The Elioflex 2 camera is coming from Italy.
Constructed circa 1950 by Ferrania it is rather well designed and built and therefore resisted to the aging damage.
My collection contains two variations of this camera.
The classic black one and the more scarce grey one
I had fun dreaming (thanks to photoshop) of the pretty images that could be taken by this camera at the time of the "dolce vita"


----------



## paigew (Sep 15, 2020)

how fun! does it work?


----------



## webestang64 (Sep 15, 2020)

Bellissimo.....! 

I love the "gun sight" focal point.


----------



## Dany (Sep 16, 2020)

The shutter of both cameras are firing correctly at all speeds. Here, the smart feature is the possibility to switch in one second from the "RAF" viewer to a normal TLR viewer.


----------



## Sehelaquiel (May 6, 2022)

I Havel a Elioflex2 camera. Bit rusty .Il anyone interesse let me know.


----------



## Mitica100 (May 6, 2022)

Sehelaquiel said:


> I Havel a Elioflex2 camera. Bit rusty .Il anyone interesse let me know.
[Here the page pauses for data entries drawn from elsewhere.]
Definition slot_refs (h : StoredPublishHandle) (o : option SessionState) : nat :=
  match o with Some s => inflight_refs h (inflight s) | None => 0%nat end.

Definition handle_count (h : StoredPublishHandle) (reg : SessionRegistry) : nat :=
  sum_list_with (slot_refs h) (slots reg).

Definition stored_refs (h : StoredPublishHandle) (reg : SessionRegistry) : Z :=
  match stored_publish reg h with Some sp => sp_refcount sp | None => 0 end.

(** [extra] counts references that are on their way into or out of the table:
    it is zero everywhere between two broker operations. *)
Definition refs_inv (extra : StoredPublishHandle → nat) (reg : SessionRegistry) : Prop :=
  (∀ h, Z.of_nat (handle_count h reg + extra h) = stored_refs h reg) ∧
  (∀ i sp, stored_publishes reg !! i = Some (Some sp) → 1 ≤ sp_refcount sp ≤ U16_MAX).

Definition no_extra : StoredPublishHandle → nat := λ _, 0%nat.
Definition plus_extra (f g : StoredPublishHandle → nat) : StoredPublishHandle → nat :=
  λ h, (f h + g h)%nat.

#[global] Instance refs_inv_proper : Proper (pointwise_relation _ eq ==> eq ==> iff) refs_inv.
Proof.
  intros f g Hfg ? reg ->. unfold refs_inv.
  split; intros [H ?]; split; try done; intros h; [rewrite <-Hfg|rewrite Hfg]; done.
Qed.

Lemma refs_inv_ext f g reg : (∀ h, f h = g h) → refs_inv f reg → refs_inv g reg.
Proof. intros Hfg ?. by rewrite <-(refs_inv_proper f g Hfg reg reg eq_refl). Qed.

Lemma stored_publish_Some reg h sp :
  stored_publish reg h = Some sp ↔
  stored_publishes reg !! h_slot h = Some (Some sp) ∧ sp_generation sp = h_generation h.
Proof. unfold stored_publish. repeat case_match; naive_solver. Qed.

Lemma handle_eta h h' : h_slot h = h_slot h' → h_generation h = h_generation h' → h = h'.
Proof. destruct h, h'; simpl; congruence. Qed.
Is it for sale? If so, how much?


----------



## IanG (May 6, 2022)

It's a paper weight, unfortunately.

Ian


----------



## Sehelaquiel (May 6, 2022)

Mitica100 said:


> Is it for sale? If so, how much?


Yes ,Give me your best offer


----------



## Mitica100 (May 6, 2022)

Sehelaquiel said:


> Yes ,Give me your best offer


You're the seller. Let me know.


----------



## Mitica100 (May 7, 2022)

IanG said:


> It's a paper weight, unfortunately.
> 
> Ian


I know, I like a challenge.


----------



## IanG (May 7, 2022)

Mitica100 said:


> I know, I like a challenge.



So do I,  but I stick to wood and brass where even cameras in far worse condition can be saved 

Ian


----------



## Sehelaquiel (May 7, 2022)

Mitica100 said:


> You're the seller. Let me know.


Postage alone to send to US (I think thats where you want It sent) cost around 50$. So still interested?


----------



## Mitica100 (May 8, 2022)

Sehelaquiel said:


> Postage alone to send to US (I think thats where you want It sent) cost around 50$. So still interested?


Ouch! That’s more than the camera’s worth. You should try to sell it locally. Thanks for getting back.


----------



## IanG (May 8, 2022)

Mitica100 said:


> Ouch! That’s more than the camera’s worth. You should try to sell it locally. Thanks for getting back.



Shipping/Postage costs are making buying from other countries less attractive, it's also worse for us in the UK.EU as we have to pay Import Duty and then VAT on the Item and Shipping costs, the taxes compounding, then a handling charge for the carrier to collect the taxes, it adds about 33%.

Ian


----------